Mats stressed the importance of intefaces, and I agree.  They are "contracts" and mostly effort is put in to adbide and work with these contracts.  Additionally, it is most likely the thing which is tested the most.  

Part of the reason the bug above came about, was that the method I took out of Servo, never belonged to the ServoControl interface.  If we want to support methods as "contracts" they must be in the interfaces.

Less is the new More

So going with the analogy of "contracts", the ones which are huge are much more difficult to use or maintain.  Smaller interfaces are preferrable.  So the smallest set of important yet generalized methods should be in an interface.

Patterns ! - Control Controller and Listener

We have a common pattern running through a lot of the services.
Control and Controller are something you can attach to another thing :)
Control I usually think of as a big chunk of configuration, and the Controller is the thing that does work with it.
An example would be MotorControl and MotorController. 

MotorControl has pins, type, and desired speed, and/or a bunch of other configuration. And functions to tell the controller to work with this config, usually of the form controller.doSomething(this).  By supplying itself as configuration, the MotorController is given all the necessary data to do its job.

MotorController acts on the supplied MotorControl data to do what is requested.  The MotorController is a software driver for a specific implementation - e.g. Arduino, RasPi, LMT20, Sabertooth, Robotclaw ..

Controlling is when you send commands.

Conversely, when you recieve data your a Listener.
Listeners are often sensors.  So sensors sometimes come with all 3 Controll, Controller & Listener interfaces.
Some sensors you can control by sending them commands to change their data.  For example, if you want to enable or disable them or perhaps change some feature they have.  
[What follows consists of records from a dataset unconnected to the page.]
(* ===== verification/VcText.v ===== *)
(** * Text of the chat client

    The operations of [QString], [QStringList] and the C library that the chat
    client uses on text. A text is a list of 8-bit characters: the protocols the
    client speaks (the sign-in server's replies, the candidate lines) are ASCII,
    where characters and bytes coincide. *)

From Stdlib Require Export Ascii.
From stdpp Require Export strings sets.
From S2P Require Import Prelude.

Definition str : Type := list ascii.

Definition lit (s : string) : str := String.list_ascii_of_string s.

Definition LF : ascii := "010"%char.
Definition CR : ascii := "013"%char.
Definition NUL : ascii := "000"%char.
Definition DQUOTE : ascii := "034"%char.
Definition COMMA : ascii := ","%char.

Definition is_ch (c x : ascii) : bool := bool_decide (x = c).

(** ** Splitting *)

(** [QString::split(QChar)]: the parts between the separators, empty parts
    included. *)
Fixpoint split_on (c : ascii) (s : str) : list str :=
  match s with
  | [] => [[]]
  | x :: s =>
      if is_ch c x then [] :: split_on c s
      else match split_on c s with
           | [] => [[x]]
           | h :: t => (x :: h) :: t
           end
  end.

(** [QString::SkipEmptyParts]. *)
Definition skip_empty (l : list str) : list str :=
  filter (fun s => s <> []) l.

(** Does the text start with the prefix? *)
Fixpoint starts_with (p s : str) : bool :=
  match p, s with
  | [], _ => true
  | c :: p, x :: s => is_ch c x && starts_with p s
  | _ :: _, [] => false
  end.

(** [QString::split(QRegExp(sep))] for a literal separator of two characters or
    more: leftmost matches that do not overlap. [skip] characters of a match
    remain to be dropped. *)
Fixpoint split_lit (sep : str) (skip : nat) (s : str) : list str :=
  match s with
  | [] => [[]]
  | x :: s' =>
      match skip with
      | S skip => split_lit sep skip s'
      | O =>
          if starts_with sep s then [] :: split_lit sep (pred (length sep)) s'
          else match split_lit sep 0 s' with
               | [] => [[x]]
               | h :: t => (x :: h) :: t
               end
      end
  end.

(** ** Numbers *)

Definition is_digit (c : ascii) : bool := (48 <=? nat_of_ascii c)%nat && (nat_of_ascii c <=? 57)%nat.

Definition digit_val (c : ascii) : Z := Z.of_nat (nat_of_ascii c) - 48.

(** Value of a text of digits, most significant first. *)
Definition digits_val (acc : Z) (s : str) : Z :=
  fold_left (fun a c => 10 * a + digit_val c) s acc.

Definition is_space (c : ascii) : bool :=
  ((9 <=? nat_of_ascii c) && (nat_of_ascii c <=? 13))%nat || is_ch " "%char c.

Fixpoint drop_while (f : ascii -> bool) (s : str) : str :=
  match s with
  | x :: s' => if f x then drop_while f s' else s
  | [] => []
  end.

Fixpoint take_while (f : ascii -> bool) (s : str) : str :=
  match s with
  | x :: s' => if f x then x :: take_while f s' else []
  | [] => []
  end.

(** An optional sign: its value and what follows it. *)
Definition sign_of (s : str) : Z * str :=
  match s with
  | x :: s' => if is_ch "-"%char x then (-1, s') else if is_ch "+"%char x then (1, s') else (1, s)
  | [] => (1, [])
  end.

(** [atoi]: the leading digits, 0 if there are none. *)
Definition atoi (s : str) : Z :=
  let '(sg, s) := sign_of (drop_while is_space s) in
  s32 (sg * digits_val 0 (take_while is_digit s)).

(** A number in decimal with blanks around it, and nothing else. *)
Definition parse_decimal (s : str) : option Z :=
  let '(sg, s) := sign_of (drop_while is_space s) in
  let ds := take_while is_digit s in
  match ds, drop_while is_space (drop_while is_digit s) with
  | _ :: _, [] => Some (sg * digits_val 0 ds)
  | _, _ => None
  end.

(** [QString::toInt] and [toUShort]: 0 when the text is not a number of the
    type. *)
Definition to_int (s : str) : Z :=
  match parse_decimal s with
  | Some n => if (- 2 ^ 31 <=? n) && (n <? 2 ^ 31) then n else 0
  | None => 0
  end.

Definition to_ushort (s : str) : Z :=
  match parse_decimal s with
  | Some n => if (0 <=? n) && (n <? 2 ^ 16) then n else 0
  | None => 0
  end.

(** Decimal text of an integer; [fuel] digits are enough for the integers of
    less than [fuel] digits. *)
Fixpoint show_nat (fuel : nat) (n : Z) (acc : str) : str :=
  match fuel with
  | O => acc
  | S fuel =>
      let acc := ascii_of_nat (Z.to_nat (48 + n mod 10)) :: acc in
      if n <? 10 then acc else show_nat fuel (n / 10) acc
  end.

(** [%d] of a 32-bit integer. *)
Definition show_int (n : Z) : str :=
  if n <? 0 then "-"%char :: show_nat 11 (- n) [] else show_nat 11 n [].

(** A C string ends at the first zero byte. *)
Definition c_str (s : str) : str := take_while (fun x => negb (is_ch NUL x)) s.

(** [QString::replace(before, "")] for a nonempty [before]. *)
Definition remove_all (before : str) (s : str) : str := concat (split_lit before 0 s).

(** ** Lemmas *)

Lemma is_ch_eq c x : is_ch c x = true <-> x = c.
Proof. apply bool_decide_eq_true. Qed.

Lemma is_ch_neq c x : is_ch c x = false <-> x <> c.
Proof. apply bool_decide_eq_false. Qed.

Lemma split_on_nonempty c s : split_on c s <> [].
Proof. destruct s as [|x s]; [done|]. cbn. destruct (is_ch c x); [done|]. by destruct (split_on c s). Qed.

(** A text without the separator is one part. *)
Lemma split_on_none c s : c ∉ s -> split_on c s = [s].
Proof.
  induction s as [|x s IH]; intros Hc; [done|]. apply not_elem_of_cons in Hc as [Hx Hs]. cbn.
  rewrite (proj2 (is_ch_neq c x)) by congruence. by rewrite IH.
Qed.

(** The first separator ends the first part. *)
Lemma split_on_app c a b : c ∉ a -> split_on c (a ++ c :: b) = a :: split_on c b.
Proof.
  induction a as [|x a IH]; intros Hc; cbn.
  - by rewrite (proj2 (is_ch_eq c c)).
  - apply not_elem_of_cons in Hc as [Hx Hs]. rewrite (proj2 (is_ch_neq c x)) by congruence.
    by rewrite IH.
Qed.

(** Characters of terminated lines. *)
Lemma lines_free (c x : ascii) (ls : list str) :
  x <> c -> Forall (fun l => x ∉ l) ls -> x ∉ concat (map (fun l => l ++ [c]) ls).
Proof.
  intros Hx. induction 1 as [|l ls Hl _ IH]; [apply not_elem_of_nil|]. cbn [map concat].
  rewrite !elem_of_app, elem_of_cons, elem_of_nil. tauto.
Qed.

(** Lines that are all terminated. *)
Lemma split_on_lines c ls :
  Forall (fun l => c ∉ l) ls -> split_on c (concat (map (fun l => l ++ [c]) ls)) = ls ++ [[]].
Proof.
  induction 1 as [|l ls Hl _ IH]; [done|]. cbn [map concat]. rewrite <- app_assoc. cbn [app].
  by rewrite split_on_app, IH.
Qed.

Lemma skip_empty_cons s l : s <> [] -> skip_empty (s :: l) = s :: skip_empty l.
Proof. intros Hs. unfold skip_empty. by rewrite filter_cons_True. Qed.

Lemma skip_empty_all l : Forall (fun s => s <> []) l -> skip_empty l = l.
Proof. induction 1 as [|s l Hs _ IH]; [done|]. by rewrite skip_empty_cons, IH. Qed.

Lemma skip_empty_app l k : skip_empty (l ++ k) = skip_empty l ++ skip_empty k.
Proof. apply list.filter_app. Qed.

Lemma starts_with_app p s : starts_with p (p ++ s) = true.
Proof. induction p as [|c p IH]; [done|]. cbn. by rewrite (proj2 (is_ch_eq c c)), IH. Qed.

(** The separator does not start inside [a] when [a ++ sep ++ b] is read. *)
Definition free_of (sep a b : str) : Prop :=
  forall k, (k < length a)%nat -> starts_with sep (drop k (a ++ b)) = false.

Lemma split_lit_skip sep n s : split_lit sep n s = split_lit sep 0 (drop n s).
Proof.
  revert n. induction s as [|x s IH]; intros n; [by rewrite drop_nil; destruct n|].
  destruct n as [|n]; [done|]. cbn [split_lit drop]. apply IH.
Qed.

Lemma split_lit_app sep a b :
  sep <> [] -> free_of sep a (sep ++ b) -> split_lit sep 0 (a ++ sep ++ b) = a :: split_lit sep 0 b.
Proof.
  intros Hsep. induction a as [|x a IH]; intros Hf.
  - cbn [app]. destruct sep as [|c sep]; [done|]. cbn [app split_lit].
    pose proof (starts_with_app (c :: sep) b) as E. cbn [app] in E. rewrite E. f_equal. cbn [length pred].
    by rewrite split_lit_skip, drop_app_length.
  - cbn [app split_lit]. pose proof (Hf 0%nat ltac:(cbn; lia)) as H0. cbn [drop app] in H0.
    rewrite H0, IH; [done|]. intros k Hk. apply (Hf (S k)). cbn. lia.
Qed.

Lemma split_lit_none sep a : free_of sep a [] -> split_lit sep 0 a = [a].
Proof.
  induction a as [|x a IH]; intros Hf; [done|]. cbn [split_lit].
  pose proof (Hf 0%nat ltac:(cbn; lia)) as H0. rewrite app_nil_r in H0. cbn [drop] in H0.
  rewrite H0, IH; [done|]. intros k Hk. apply (Hf (S k)). cbn. lia.
Qed.

(** The separator cannot start in a text without its first character. *)
Lemma free_of_first c sep a b : c ∉ a -> free_of (c :: sep) a b.
Proof.
  intros Hc k Hk. rewrite drop_app_le by lia.
  destruct (drop k a) as [|x d] eqn:E.
  - apply (f_equal length) in E. rewrite length_drop in E. cbn in E. lia.
  - cbn. rewrite (proj2 (is_ch_neq c x)); [done|]. intros ->. apply Hc.
    rewrite <- (take_drop k a), E. apply elem_of_app. right. left.
Qed.

Lemma take_while_all f s t :
  Forall (fun c => f c = true) s -> match t with [] => True | x :: _ => f x = false end ->
  take_while f (s ++ t) = s /\ drop_while f (s ++ t) = t.
Proof.
  induction 1 as [|x s Hx _ IH]; intros Ht; cbn.
  - destruct t as [|y t]; [done|]. cbn. by rewrite Ht.
  - rewrite Hx. destruct (IH Ht) as [-> ->]. done.
Qed.

Lemma is_digit_spec c : is_digit c = true -> is_space c = false /\ is_ch "-"%char c = false /\ is_ch "+"%char c = false.
Proof. destruct c as [[] [] [] [] [] [] [] []]; intros E; first [discriminate E | done]. Qed.

(** A text of digits is read as their value. *)
Lemma parse_digits ds :
  ds <> [] -> Forall (fun c => is_digit c = true) ds -> parse_decimal ds = Some (digits_val 0 ds).
Proof.
  intros Hn Hd. unfold parse_decimal. destruct ds as [|c ds]; [done|].
  destruct (is_digit_spec c) as (Hs & Hm & Hp); [by apply Forall_cons_1 in Hd as [? _]|].
  cbn [drop_while]. rewrite Hs. cbn [sign_of]. rewrite Hm, Hp.
  destruct (take_while_all is_digit (c :: ds) [] Hd I) as [E1 E2]. rewrite app_nil_r in E1, E2.
  rewrite E1, E2. cbn [drop_while]. by rewrite Z.mul_1_l.
Qed.

Lemma digits_val_nonneg acc ds :
  0 <= acc -> Forall (fun c => is_digit c = true) ds -> 0 <= digits_val acc ds.
Proof.
  intros Ha Hd. revert acc Ha. induction Hd as [|c ds Hc _ IH]; intros acc Ha; [done|].
  apply IH. unfold is_digit in Hc. apply andb_true_iff in Hc as [Hc _]. apply Nat.leb_le in Hc.
  unfold digit_val. lia.
Qed.

Lemma to_int_digits ds :
  ds <> [] -> Forall (fun c => is_digit c = true) ds -> digits_val 0 ds < 2 ^ 31 ->
  to_int ds = digits_val 0 ds.
Proof.
  intros Hn Hd Hr. unfold to_int. rewrite parse_digits by done.
  rewrite (proj2 (Z.ltb_lt _ _) Hr), andb_true_r.
  pose proof (digits_val_nonneg 0 ds ltac:(lia) Hd). bcase; lia.
Qed.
Listener often only have one "call back" function

e.g. this is the EncoderListener

void onEncoderData(EncoderData data)

Making Interfaces Kinder, Gentler & mor Fun for Users

I as a user won't remember if its

servo.attach(arduino) or 

arduino.attach(servo) or

arduino.attach("servo") or

servo.attach("arduino")

So we as developers should supply all of them.
But wait there's more !

servo.attach(arduino, pin)  

arduino.attach(servo, pin)  

servo.attach("arduino", pin)  

arduino.attach("servo", pin)  

servo.attach(arduino, pin, pos)  

arduino.attach(servo, pin, pos)  

servo.attach("arduino", pin, pos)  

arduino.attach("servo", pin, pos)  

Abstracts to the Rescue

To deal with this matrix of possiblities, Abstracts are extermely helpful.  You do all the mundane settings or type conversions there... Once !

e.g. 

  @Override
  public void attach(ServoController controller, Integer pin, Double pos, Double velocity) throws Exception {
    this.pin = pin;
    this.targetPos = pos;
    this.velocity = velocity;
    attach(controller);
  }

AbstractSpeechSynthesis was recently refactored in this way, such that all SpeechSynthesis services benefit from the common implementation.